Seagate part of Olympic storage ‘gold’

Not only will there be more coverage when this summer’s Beijing Olympics is held in August, there’ll be lots and lots of video data and it seems Seagate’s got it well in hand.

The storage vendor will provide nearly half a million gigs of storage for NBC, which is televising the event.

NBC has pulled in the vendor’s Barracuda ES for storing data off NBC’s Omneon MediaDeck media series and MediaGrid actie storage systems.

The server and storage system will support 3,600 hours of coverage — three times as much footage taken during the Athen games in 2004.

A press release offered up a unique look into what the system can do:

* A gymnast leaps onto the balance beam. By the time she dismounts, NBC’s broadcast footage is stored on the Barracuda drive in the active storage system, traveled 6,350 miles to the New York MediaGrid active storage system, processed, and transmitted as compelling coverage on television and http://www.nbcolympics.com.*

Phew. I don’t think I’ll ever watch competitive gymnastics in the same light again.

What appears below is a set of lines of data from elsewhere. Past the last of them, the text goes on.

(* ------------------------------------------------------------------ *)
(** ** Configuration and connections *)

(** [main] with a configuration [get_config] rejects (a missing section
    [source], [dest] or [main], or [main] without [name] or
    [archive_dir]): the program exits with status 1 after printing one
    error line (after the dry-run banner, when given), before any
    connection, and the state file is untouched. *)
Theorem main_config_error_exits_before_connecting env conf c dry w :
  ~ (has_section c "source" = true /\ has_section c "dest" = true
     /\ exists ms, assoc "main" c = Some ms
                   /\ sec_has ms "name" = true /\ sec_has ms "archive_dir" = true) ->
  fst (main env conf c dry w) = Exc (SystemExit 1)
  /\ exists msg,
       snd (main env conf c dry w)
       = mkWorld (w_state w)
           (w_trace w
            ++ (if dry then [EvPrint ("--dry-run specified.  Nothing will be transferred" ++ nl)]
                else [])
            ++ [EvPrint msg])%list.
Proof.
  intro Hbad. unfold main.
  set (w1 := mkWorld (w_state w)
               (w_trace w ++ (if dry then [EvPrint ("--dry-run specified.  Nothing will be transferred" ++ nl)]
                              else []))%list).
  assert (E1 : (if dry then emit (EvPrint ("--dry-run specified.  Nothing will be transferred" ++ nl))
                else ret tt) w = (Ok tt, w1)).
  { unfold w1. destruct dry; [reflexivity|]. destruct w; simpl. now rewrite app_nil_r. }
  rewrite (bind_ok _ _ _ _ _ E1).
  destruct (get_config_cases conf c w1) as [[_ Hok] | [msg [E2 _]]]; [contradiction|].
  rewrite (bind_exc _ _ _ _ _ E2). split; [reflexivity|].
  exists msg. unfold w1. simpl. now rewrite <- app_assoc.
Qed.
(** * SwapDust: the swap orchestration engine of [handleSwap]

    A shallow embedding of the swap pipeline of the SwapDust front end
    (component [SwapDustInterface]): plan construction
    ([buildConsistentArrays]), array validation, the two approval passes,
    quote validation, the minimum-receive computation, gas estimation and
    the swap submission.

    - bigints are [Z]; bigint division is truncating ([Z.quot]);
    - JS numbers are IEEE-754 binary64 values, [spec_float] at precision 53;
    - strings are [string]; [undefined] strings are folded into the empty
      string, which the source only ever tests for truthiness;
    - chain and wallet calls are oracle calls answered by a [World] that sees
      the whole history of earlier calls; every call is recorded, with its
      answer, in the trace of the run;
    - reads go through the public client and raise when they fail; writes go
      through the [writeContract] of [useWriteContract], which hands the
      request to the wallet and returns: the wallet's answer is recorded in
      the trace and reaches the hook's [error] state, never the caller;
    - exceptions are values of [Error] in an error-and-trace monad [M].

    Console logging, toasts and React status setters are not part of the
    model, nor are the components around the interface ([ClientOnly],
    [ErrorBoundary], [NetworkGuard]), which are not among the sources: the
    functions are modelled as they run once they are called.

    Besides the pipeline the development covers the selection controls
    ([toggleTokenSelection], [toggleSelectAll]), the maintenance and debug
    tools ([revokeApproval], [debugTokenState], [testSingleApproval],
    [checkAllAllowances]), the helpers of the swap that are defined and
    never called ([validateSwapInputs], [validateMinReceive],
    [calculateMinReceive], [scaleDownAmounts]) and the text of the failure
    toast, as a function of the message of the exception. *)

From Stdlib Require Import ZArith NArith List String Ascii Bool Lia.
From Stdlib Require Import Floats.SpecFloat.
Import ListNotations.

Local Open Scope string_scope.
Local Open Scope list_scope.
Local Open Scope Z_scope.

(** ** JavaScript numbers *)

Module JsNumber.

Definition prec : Z := 53.
Definition emax : Z := 1024.

(** [Number(b)] for a bigint [b]: the nearest binary64 value, ties to
    even, infinite past the largest finite double. *)
Definition ofBigInt (b : Z) : spec_float := binary_normalize prec emax b 0 false.

Definition div (x y : spec_float) : spec_float := SFdiv prec emax x y.

Definition isNaN (x : spec_float) : bool :=
  match x with S754_nan => true | _ => false end.

(** [x <= 0] and [x === 0] on numbers; both are false on NaN. *)
Definition leZero (x : spec_float) : bool := SFleb x (S754_zero false).
Definition eqZero (x : spec_float) : bool := SFeqb x (S754_zero false).
Definition gtZero (x : spec_float) : bool := SFltb (S754_zero false) x.

(** The integer [floor (z * 2^e)]. *)
Definition floorScaled (z e : Z) : Z :=
  match e with
  | Zneg p => z / 2 ^ Zpos p
  | _ => z * 2 ^ e
  end.

(** [BigInt(Math.floor(x))]: the floor of a finite number as a bigint;
    [None] is the RangeError that [BigInt] raises on NaN and on the
    infinities, which [Math.floor] leaves as they are. *)
Definition floorToBigInt (x : spec_float) : option Z :=
  match x with
  | S754_zero _ => Some 0
  | S754_finite s m e => Some (floorScaled (cond_Zopp s (Zpos m)) e)
  | S754_infinity _ => None
  | S754_nan => None
  end.
Lemma fresh_records_register_witness :
  ∃ u st1 a st2 st3 i j,
    register_user "小红" "西城区" ["教育支持"] ["周六"] Sample.state = (Ok u, st1) ∧
    add_activity "义诊" "关爱老人" "北城区" "2024-03-02" "09:00-11:00" "" st1 = (Ok a, st2) ∧
    register_for_activity (User.id u) (Activity.id a) st2
      = (Ok (success_prefix +:+ "义诊"), st3) ∧
    users (data st3) !! i = Some (add_registration (Activity.id a) u) ∧
    activities (data st3) !! j = Some (add_participant (User.id u) a) ∧
    User.registered_activities (add_registration (Activity.id a) u) = [Activity.id a] ∧
    Activity.participants (add_participant (User.id u) a) = [User.id u].
Proof.
  apply fresh_records_register. split; reflexivity.
Defined.

(** ** The day labels of the registration form *)

Lemma runtime_weekday_names date w :
  Runtime.strptime_weekday date = Some w → w ∈ Runtime.day_names.
Proof.
  unfold Runtime.strptime_weekday.
  destruct (Runtime.parse_date date) as [[[y m] d]|]; [|discriminate].
  apply list_elem_of_lookup_2.
Qed.

(** X16: With ASCII lower-casing and the English day names, a user whose only
    free day is one of the seven labels of the form is matched on the day
    of an activity exactly when that day is the one the label stands for:
    the substring test gives no second day to any label. *)
Theorem label_matches_its_day (label english date w : string) :
  (label, english) ∈ chinese_day_table →
  Runtime.strptime_weekday date = Some w →
  day_loop Runtime.lower w [label] = true ↔ w = english.
Proof.
  intros Hlabel Hw%runtime_weekday_names.
  unfold chinese_day_table in Hlabel. unfold Runtime.day_names in Hw.
  repeat (apply elem_of_cons in Hlabel as [Hlabel|Hlabel];
          [injection Hlabel as -> ->|]);
    try (by apply elem_of_nil in Hlabel);
    repeat (apply elem_of_cons in Hw as [->|Hw]);
    try (by apply elem_of_nil in Hw);
    (split; [intros H; vm_compute in H; first [reflexivity|discriminate H]
            |intros H; first [reflexivity|discriminate H]]).
Qed.

Lemma label_matches_its_day_witness :
  day_loop Runtime.lower "Wednesday" ["周三"] = true ↔ "Wednesday" = "Wednesday".
Proof.
  apply (label_matches_its_day "周三" "Wednesday" "2024-01-03" "Wednesday").
  - do 2 apply list_elem_of_further. apply list_elem_of_here.
  - reflexivity.
Defined.

(** ** A user without a free day *)

Lemma filter_none {A} (P : A → Prop) `{!∀ x, Decision (P x)} (l : list A) :
  (∀ x, x ∈ l → ¬ P x) → filter P l = [].
Proof.
  induction l as [|x l IH]; intros Hnone; [done|].
  rewrite filter_cons, decide_False by (apply Hnone, list_elem_of_here).
  apply IH. intros y Hy. apply Hnone. by apply list_elem_of_further.
Qed.

(** X17: A stored user with no available day is proposed nothing, whatever the
    categories and the location, when the stored dates convert. *)
Theorem no_free_day_no_match (lower : string → string)
    (strptime_weekday : string → option string)
    (user_id : Z) (st : State) (i : nat) (u : User.t) :
  find_user user_id (data st) = Some (i, u) →
  User.available_days u = [] →
  dates_valid strptime_weekday (data st) →
  match_activities lower strptime_weekday user_id st = (Ok [], st).
Proof.
  intros Hu Hdays Hvalid. unfold match_activities, bind, get_data. rewrite Hu.
  rewrite match_loop_filter by done. cbn [app].
  rewrite filter_none; [done|]. intros a _. unfold selected. rewrite Hdays.
  by destruct (strptime_weekday (Activity.date a)).
Qed.

Lemma no_free_day_no_match_witness :
  let idle := User.mk 1 "小明" "东城区" ["环保活动"] [] [] in
  let st := mkState (mkStore [idle] (activities Sample.store)) NoFile in
  match_activities Runtime.lower Runtime.strptime_weekday 1 st = (Ok [], st).
Proof.
  cbn zeta. eapply no_free_day_no_match.
  - reflexivity.
  - reflexivity.
  - exact sample_dates_valid.
Defined.

(** ** The filters of the browse page *)

(** X18: The browse page shows exactly the activities that pass both select
    boxes, where [全部] lets every activity pass, in the order of the
    collection; with [全部] in both it shows all of them; and an activity
    is always shown when its own category, or its own location, is
    selected with [全部] in the other box. *)
Theorem browse_filter_shows (category_filter location_filter : string)
    (acts : list Activity.t) :
  (∀ a, a ∈ browse_filter category_filter location_filter acts ↔
        a ∈ acts ∧
        (category_filter = all_option ∨ Activity.category a = category_filter) ∧
        (location_filter = all_option ∨ Activity.location a = location_filter)) ∧
  sublist (browse_filter category_filter location_filter acts) acts ∧
  browse_filter all_option all_option acts = acts ∧
  (∀ a, a ∈ acts → a ∈ browse_filter (Activity.category a) all_option acts) ∧
  (∀ a, a ∈ acts → a ∈ browse_filter all_option (Activity.location a) acts).
Proof.
  assert (Hmem : ∀ cf lf a, a ∈ browse_filter cf lf acts ↔
            a ∈ acts ∧ (cf = all_option ∨ Activity.category a = cf) ∧
            (lf = all_option ∨ Activity.location a = lf)).
  { intros cf lf a. unfold browse_filter.
    destruct (decide (cf = all_option)) as [Hc|Hc];
      destruct (decide (lf = all_option)) as [Hl|Hl].
    - rewrite !bool_decide_eq_false_2 by tauto. tauto.
    - rewrite (bool_decide_eq_false_2 (cf ≠ all_option)) by tauto.
      rewrite bool_decide_eq_true_2 by done. rewrite list_elem_of_filter. tauto.
    - rewrite (bool_decide_eq_true_2 (cf ≠ all_option)) by done.
      rewrite bool_decide_eq_false_2 by tauto. rewrite list_elem_of_filter. tauto.
    - rewrite !bool_decide_eq_true_2 by done. rewrite !list_elem_of_filter. tauto. }
  split_and!.
  - apply Hmem.
  - unfold browse_filter. repeat case_bool_decide.
    + etransitivity; apply sublist_filter.
    + apply sublist_filter.
    + apply sublist_filter.
    + reflexivity.
  - unfold browse_filter. by rewrite !bool_decide_eq_false_2 by tauto.
  - intros a Ha. apply Hmem. tauto.
  - intros a Ha. apply Hmem. tauto.
Qed.

(** ** Matching does not look at registrations *)

Lemma same_profile_fields u u' :
  same_profile u u' →
  User.id u = User.id u' ∧ User.location u = User.location u' ∧
  User.preferred_categories u = User.preferred_categories u' ∧
  User.available_days u = User.available_days u'.
Proof. destruct u, u'. unfold same_profile. cbn. intros H. by injection H. Qed.

Lemma same_offer_fields a a' :
  same_offer a a' →
  Activity.id a = Activity.id a' ∧ Activity.category a = Activity.category a' ∧
  Activity.location a = Activity.location a' ∧ Activity.date a = Activity.date a'.
Proof. destruct a, a'. unfold same_offer. cbn. intros H. by injection H. Qed.

Lemma rewritten_related {A} (R : A → A → Prop) (l : list A) i x x' :
  (∀ y, R y y) → l !! i = Some x → R x x' → Forall2 R l (<[i := x']> l).
Proof.
  intros Hrefl Hi Hx. rewrite <- (list_insert_id l i x Hi) at 1.
  apply Forall2_insert; [|done].
  apply Forall_Forall2_diag, Forall_forall. auto.
Qed.

Lemma registration_keeps_profiles c st :
  is_registration c = true →
  Forall2 same_profile (users (data st)) (users (data (step c st))) ∧
  Forall2 same_offer (activities (data st)) (activities (data (step c st))).
Proof.
  assert (Hsame : Forall2 same_profile (users (data st)) (users (data st))
                  ∧ Forall2 same_offer (activities (data st)) (activities (data st))).
  { split; apply Forall_Forall2_diag, Forall_forall; by intros. }
  destruct c as [| |uid aid|uid k]; [discriminate..| |]; intros _; cbn [step].
  - rewrite register_for_activity_eq.
    destruct (find_user uid (data st)) as [[i u]|] eqn:Hu; [|done].
    destruct (find_activity aid (data st)) as [[j a]|] eqn:Ha; [|done].
    case_bool_decide; [done|]. cbn.
    apply find_user_Some in Hu as (Hi & _). apply find_activity_Some in Ha as (Hj & _).
    split; (eapply rewritten_related; [by intros|done|]).
    + by destruct u.
    + by destruct a.
  - destruct (activities (data st) !! k) as [a|] eqn:Hk.
    2:{ destruct (unregister_from_activity_raises uid k st) as [e ->]; auto. }
    destruct (find_user uid (data st)) as [[i u]|] eqn:Hu.
    2:{ destruct (unregister_from_activity_raises uid k st) as [e ->]; auto. }
    rewrite (unregister_from_activity_eq _ _ _ _ _ _ Hk Hu). cbn.
    apply find_user_Some in Hu as (Hi & _).
    split; (eapply rewritten_related; [by intros|done|]).
    + by destruct u.
    + by destruct a.
Qed.

Lemma find_user_related user_id us us' :
  Forall2 same_profile us us' →
  match list_find (λ u, User.id u = user_id) us,
        list_find (λ u, User.id u = user_id) us' with
  | None, None => True
  | Some (i, u), Some (i', u') => i = i' ∧ same_profile u u'
  | _, _ => False
  end.
Proof.
  induction 1 as [|u u' us us' Huu' _ IH]; [done|]. cbn.
  destruct (same_profile_fields _ _ Huu') as (Hid & _).
  destruct (decide (User.id u = user_id)) as [Hu|Hu].
  - rewrite decide_True by congruence. done.
  - rewrite decide_False by congruence.
    destruct (list_find _ us) as [[i x]|], (list_find _ us') as [[i' x']|]; cbn; try done.
    destruct IH as [-> ?]. done.
Qed.

Section Frame.

Variable lower : string → string.
Variable strptime_weekday : string → option string.

Lemma match_loop_related u u' acts acts' matched matched' st st' :
  same_profile u u' →
  Forall2 same_offer acts acts' →
  Forall2 same_offer matched matched' →
  same_matches (fst (match_loop lower strptime_weekday u acts matched st))
               (fst (match_loop lower strptime_weekday u' acts' matched' st')).
Proof.
  intros Hu Hacts. revert matched matched'.
  destruct (same_profile_fields _ _ Hu) as (_ & Hloc & Hcat & Hdays).
  induction Hacts as [|a a' acts acts' Ha _ IH]; intros matched matched' Hm; [done|].
  destruct (same_offer_fields _ _ Ha) as (_ & Hc & Hl & Hd).
  cbn [match_loop]. unfold bind, weekday_name. rewrite <- Hd.
  destruct (strptime_weekday (Activity.date a)) as [w|]; [|done]. cbn [ret].
  unfold category_matched, location_matched. rewrite <- Hdays, <- Hcat, <- Hloc, <- Hc, <- Hl.
  destruct (_ && _); apply IH; [|done].
  apply Forall2_app; [done|]. by constructor.
Qed.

According to Seagate, NBC is using 20 MediaDeck servers, powered by the Barracuda drives, to digitize and ingest HD feeds.

The files are actively transferred, while being recorded, to the MediaGrid system.

Then, using Omneon’s ProCast CDN content distribution system, the proxies are transferred thousands of miles from the MediaGrid active storage system in Beijing to a second MediaGrid storage system in New York, again powered by Seagate Barracuda drives, where producers can browse, view, and edit the files.